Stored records
#####

Lemma timer_trap_ok h s sc cmp cause :
  timer_ready timervec_addr sc cmp (h, s) -> machine_regs h ->
  exists h' s', (on_hart (trap_m cause);;; exec_code timervec) (h, s) = Ok tt (h', s') /\
    timer_ready timervec_addr sc cmp (h', s') /\
    (forall r, h_x h' r = h_x h r) /\ h_mode h' = h_mode h /\ h_pc h' = h_pc h /\ h_csr h' CSR_sip = 2 /\
    (forall c, c <> CSR_sip -> c <> CSR_mstatus -> c <> CSR_mepc -> c <> CSR_mcause -> h_csr h' c = h_csr h c) /\
    load64 (kmem s') cmp = u64 (load64 (kmem s) cmp + 1000000) /\
    (forall a, (a + 8 <= sc \/ sc + 24 <= a) -> (a + 8 <= cmp \/ cmp + 8 <= a) -> load64 (kmem s') a = load64 (kmem s) a).
Proof.
  intros (Hsc & Htv & Ha & Hi) [Hx Hp]. cbn [fst snd] in *. erewrite bind_ok by reflexivity. cbv beta. cbn [fst snd]. set (h1 := mkHart _ _ _ _).
  assert (mode_of_bits (Z.land (Z.shiftr (h_csr h1 CSR_mstatus) 11) 3) = Some (h_mode h)) as Hmd.
  { apply mode_bits_back; unfold h1; cbn [h_csr]; rewrite fn_lookup_insert; rewrite !(put_bit_other 3), !(put_bit_other 7) by lia;
      [rewrite put_bit_other by lia|]; by rewrite put_bit_same. }
  destruct (timervec_ok h1 s sc cmp (h_mode h)) as (h' & s' & E & E1 & E2 & E3 & E4 & E5 & E6 & E7); try done.
  rewrite Hi in E6. exists h', s'. split; [exact E|]. pose proof Ha as [A1 A2 A3].
  split; [|split_and!; try done].
  - split_and!; cbn [fst snd]; [by rewrite E5|by rewrite E5| |rewrite E7 by lia; done]. split; [done| |done]. rewrite E7 by lia. done.
  - intros c c1 c2 c3 c4. rewrite E5 by done. unfold h1. cbn [h_csr]. by rewrite !fn_lookup_insert_ne by congruence.
Qed.

(** C23: [start], run in machine mode, brings a hart to [main] in supervisor mode with
    its number in [tp], paging off, all traps delegated, its interrupts enabled and
    its timer set, and from then on a timer interrupt in any mode goes unnoticed but
    for its purpose: [timervec] moves the timer on by the interval, raises the
    supervisor's software interrupt, and returns to the interrupted code with every
    register, the program counter and the mode as they were, ready for the next. *)
Theorem start_and_timer h s id :
  h_mode h = MMode -> h_csr h CSR_mhartid = id -> 0 <= id < 2 ^ 31 ->
  CLINT_MTIMECMP id + 8 <= timer_scratch + 40 * id \/ timer_scratch + 40 * id + 40 <= CLINT_MTIMECMP id ->
  let sc := timer_scratch + 40 * id in
  let cmp := CLINT_MTIMECMP id in
  (exists h' s', start main_addr timervec_addr timer_scratch (h, s) = Ok tt (h', s') /\
     h_mode h' = SMode /\ h_pc h' = main_addr /\ h_x h' X_tp = id /\ h_csr h' CSR_satp = 0 /\
     h_csr h' CSR_medeleg = 0xffff /\ h_csr h' CSR_mideleg = 0xffff /\
     (forall k, k = 1 \/ k = 5 \/ k = 9 -> Z.testbit (h_csr h' CSR_sie) k = true) /\ Z.testbit (h_csr h' CSR_mie) 7 = true /\
     timer_ready timervec_addr sc cmp (h', s') /\ load64 (kmem s') cmp = u64 (load64 (kmem s) CLINT_MTIME + 1000000)) /\
  (forall h1 s1 cause, timer_ready timervec_addr sc cmp (h1, s1) -> machine_regs h1 ->
     exists h2 s2, (on_hart (trap_m cause);;; exec_code timervec) (h1, s1) = Ok tt (h2, s2) /\
       timer_ready timervec_addr sc cmp (h2, s2) /\
       (forall r, h_x h2 r = h_x h1 r) /\ h_mode h2 = h_mode h1 /\ h_pc h2 = h_pc h1 /\ h_csr h2 CSR_sip = 2 /\
       (forall c, c <> CSR_sip -> c <> CSR_mstatus -> c <> CSR_mepc -> c <> CSR_mcause -> h_csr h2 c = h_csr h1 c) /\
       load64 (kmem s2) cmp = u64 (load64 (kmem s1) cmp + 1000000) /\
       (forall a, (a + 8 <= sc \/ sc + 24 <= a) -> (a + 8 <= cmp \/ cmp + 8 <= a) -> load64 (kmem s2) a = load64 (kmem s1) a)).
Proof.
  intros Hm Hid Hr Hd sc cmp. split; [|intros h1 s1 cause Ht Hr1; by apply timer_trap_ok].
  unfold start. do 10 (erewrite bind_ok by reflexivity; cbv beta zeta). cbn [fst snd]. set (h1 := set_csr CSR_pmpcfg0 _ _).
  destruct (timerinit_ok h1 s id) as (h2 & s2 & E & E1 & E2 & E3 & E4 & E5 & E6 & E7); [exact Hid|done|done|].
  run E. erewrite bind_ok by reflexivity. cbv beta. cbn [fst]. rewrite E7 by done. change (h_csr h1 CSR_mhartid) with (h_csr h CSR_mhartid).
  rewrite Hid, i32_small, u64_small by lia. erewrite bind_ok by reflexivity. cbv beta. cbn [fst snd]. set (h3 := set_x X_tp id h2).
  assert (h_csr h1 CSR_mstatus = Z.lor (Z.land (h_csr h CSR_mstatus) (Z.lnot MSTATUS_MPP_MASK)) MSTATUS_MPP_S) as Hms by done.
  assert (mode_of_bits (Z.land (Z.shiftr (h_csr h3 CSR_mstatus) 11) 3) = Some SMode) as Hmd.
  { change (h_csr h3 CSR_mstatus) with (h_csr h2 CSR_mstatus). rewrite E5, Hms.
    apply mode_bits_back; unfold MSTATUS_MIE, MSTATUS_MPP_S; rewrite !testbit_set by lia; cbn [Z.eqb Pos.eqb]; rewrite ?orb_true_r; [done|].
    rewrite Z.land_spec, Z.lnot_spec by lia. change (Z.testbit MSTATUS_MPP_MASK 12) with true. by rewrite andb_false_r. }
  unfold on_hart at 1, zoom, do_mret. cbn [fst snd]. rewrite Hmd, bool_decide_eq_true_2 by (cbn [h3 set_x h_mode]; by rewrite E4).
  eexists _, _. split; [reflexivity|]. cbn [h_mode h_pc h_x h_csr]. split_and!; try done; try (rewrite fn_lookup_insert_ne by done; cbn [h3 set_x h_csr]; rewrite E7 by done; done).
  - cbn [h3 set_x h_csr]. by rewrite E7.
  - intros k Hk. rewrite fn_lookup_insert_ne by done. cbn [h3 set_x h_csr]. rewrite E7 by done.
    change (h_csr h1 CSR_sie) with (Z.lor (Z.lor (Z.lor (h_csr h CSR_sie) SIE_SEIE) SIE_STIE) SIE_SSIE).
    unfold SIE_SEIE, SIE_STIE, SIE_SSIE. rewrite !testbit_set by lia.
    destruct Hk as [->|[->| ->]]; cbn [Z.eqb Pos.eqb]; by rewrite ?orb_true_r.
Qed.
End start_spec.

#####

Line by line, copy the entries above exactly as they appear.

— RESULT OF THE TASK —
Lemma timer_trap_ok h s sc cmp cause :
  timer_ready timervec_addr sc cmp (h, s) -> machine_regs h ->
  exists h' s', (on_hart (trap_m cause);;; exec_code timervec) (h, s) = Ok tt (h', s') /\
    timer_ready timervec_addr sc cmp (h', s') /\
    (forall r, h_x h' r = h_x h r) /\ h_mode h' = h_mode h /\ h_pc h' = h_pc h /\ h_csr h' CSR_sip = 2 /\
    (forall c, c <> CSR_sip -> c <> CSR_mstatus -> c <> CSR_mepc -> c <> CSR_mcause -> h_csr h' c = h_csr h c) /\
    load64 (kmem s') cmp = u64 (load64 (kmem s) cmp + 1000000) /\
    (forall a, (a + 8 <= sc \/ sc + 24 <= a) -> (a + 8 <= cmp \/ cmp + 8 <= a) -> load64 (kmem s') a = load64 (kmem s) a).
Proof.
  intros (Hsc & Htv & Ha & Hi) [Hx Hp]. cbn [fst snd] in *. erewrite bind_ok by reflexivity. cbv beta. cbn [fst snd]. set (h1 := mkHart _ _ _ _).
  assert (mode_of_bits (Z.land (Z.shiftr (h_csr h1 CSR_mstatus) 11) 3) = Some (h_mode h)) as Hmd.
  { apply mode_bits_back; unfold h1; cbn [h_csr]; rewrite fn_lookup_insert; rewrite !(put_bit_other 3), !(put_bit_other 7) by lia;
      [rewrite put_bit_other by lia|]; by rewrite put_bit_same. }
  destruct (timervec_ok h1 s sc cmp (h_mode h)) as (h' & s' & E & E1 & E2 & E3 & E4 & E5 & E6 & E7); try done.
  rewrite Hi in E6. exists h', s'. split; [exact E|]. pose proof Ha as [A1 A2 A3].
  split; [|split_and!; try done].
  - split_and!; cbn [fst snd]; [by rewrite E5|by rewrite E5| |rewrite E7 by lia; done]. split; [done| |done]. rewrite E7 by lia. done.
  - intros c c1 c2 c3 c4. rewrite E5 by done. unfold h1. cbn [h_csr]. by rewrite !fn_lookup_insert_ne by congruence.
Qed.

(** C23: [start], run in machine mode, brings a hart to [main] in supervisor mode with
    its number in [tp], paging off, all traps delegated, its interrupts enabled and
    its timer set, and from then on a timer interrupt in any mode goes unnoticed but
    for its purpose: [timervec] moves the timer on by the interval, raises the
    supervisor's software interrupt, and returns to the interrupted code with every
    register, the program counter and the mode as they were, ready for the next. *)
Theorem start_and_timer h s id :
  h_mode h = MMode -> h_csr h CSR_mhartid = id -> 0 <= id < 2 ^ 31 ->
  CLINT_MTIMECMP id + 8 <= timer_scratch + 40 * id \/ timer_scratch + 40 * id + 40 <= CLINT_MTIMECMP id ->
  let sc := timer_scratch + 40 * id in
  let cmp := CLINT_MTIMECMP id in
  (exists h' s', start main_addr timervec_addr timer_scratch (h, s) = Ok tt (h', s') /\
     h_mode h' = SMode /\ h_pc h' = main_addr /\ h_x h' X_tp = id /\ h_csr h' CSR_satp = 0 /\
     h_csr h' CSR_medeleg = 0xffff /\ h_csr h' CSR_mideleg = 0xffff /\
     (forall k, k = 1 \/ k = 5 \/ k = 9 -> Z.testbit (h_csr h' CSR_sie) k = true) /\ Z.testbit (h_csr h' CSR_mie) 7 = true /\
     timer_ready timervec_addr sc cmp (h', s') /\ load64 (kmem s') cmp = u64 (load64 (kmem s) CLINT_MTIME + 1000000)) /\
  (forall h1 s1 cause, timer_ready timervec_addr sc cmp (h1, s1) -> machine_regs h1 ->
     exists h2 s2, (on_hart (trap_m cause);;; exec_code timervec) (h1, s1) = Ok tt (h2, s2) /\
       timer_ready timervec_addr sc cmp (h2, s2) /\
       (forall r, h_x h2 r = h_x h1 r) /\ h_mode h2 = h_mode h1 /\ h_pc h2 = h_pc h1 /\ h_csr h2 CSR_sip = 2 /\
       (forall c, c <> CSR_sip -> c <> CSR_mstatus -> c <> CSR_mepc -> c <> CSR_mcause -> h_csr h2 c = h_csr h1 c) /\
       load64 (kmem s2) cmp = u64 (load64 (kmem s1) cmp + 1000000) /\
       (forall a, (a + 8 <= sc \/ sc + 24 <= a) -> (a + 8 <= cmp \/ cmp + 8 <= a) -> load64 (kmem s2) a = load64 (kmem s1) a)).
Proof.
  intros Hm Hid Hr Hd sc cmp. split; [|intros h1 s1 cause Ht Hr1; by apply timer_trap_ok].
  unfold start. do 10 (erewrite bind_ok by reflexivity; cbv beta zeta). cbn [fst snd]. set (h1 := set_csr CSR_pmpcfg0 _ _).
  destruct (timerinit_ok h1 s id) as (h2 & s2 & E & E1 & E2 & E3 & E4 & E5 & E6 & E7); [exact Hid|done|done|].
  run E. erewrite bind_ok by reflexivity. cbv beta. cbn [fst]. rewrite E7 by done. change (h_csr h1 CSR_mhartid) with (h_csr h CSR_mhartid).
  rewrite Hid, i32_small, u64_small by lia. erewrite bind_ok by reflexivity. cbv beta. cbn [fst snd]. set (h3 := set_x X_tp id h2).
  assert (h_csr h1 CSR_mstatus = Z.lor (Z.land (h_csr h CSR_mstatus) (Z.lnot MSTATUS_MPP_MASK)) MSTATUS_MPP_S) as Hms by done.
  assert (mode_of_bits (Z.land (Z.shiftr (h_csr h3 CSR_mstatus) 11) 3) = Some SMode) as Hmd.
  { change (h_csr h3 CSR_mstatus) with (h_csr h2 CSR_mstatus). rewrite E5, Hms.
    apply mode_bits_back; unfold MSTATUS_MIE, MSTATUS_MPP_S; rewrite !testbit_set by lia; cbn [Z.eqb Pos.eqb]; rewrite ?orb_true_r; [done|].
    rewrite Z.land_spec, Z.lnot_spec by lia. change (Z.testbit MSTATUS_MPP_MASK 12) with true. by rewrite andb_false_r. }
  unfold on_hart at 1, zoom, do_mret. cbn [fst snd]. rewrite Hmd, bool_decide_eq_true_2 by (cbn [h3 set_x h_mode]; by rewrite E4).
  eexists _, _. split; [reflexivity|]. cbn [h_mode h_pc h_x h_csr]. split_and!; try done; try (rewrite fn_lookup_insert_ne by done; cbn [h3 set_x h_csr]; rewrite E7 by done; done).
  - cbn [h3 set_x h_csr]. by rewrite E7.
  - intros k Hk. rewrite fn_lookup_insert_ne by done. cbn [h3 set_x h_csr]. rewrite E7 by done.
    change (h_csr h1 CSR_sie) with (Z.lor (Z.lor (Z.lor (h_csr h CSR_sie) SIE_SEIE) SIE_STIE) SIE_SSIE).
    unfold SIE_SEIE, SIE_STIE, SIE_SSIE. rewrite !testbit_set by lia.
    destruct Hk as [->|[->| ->]]; cbn [Z.eqb Pos.eqb]; by rewrite ?orb_true_r.
Qed.
End start_spec.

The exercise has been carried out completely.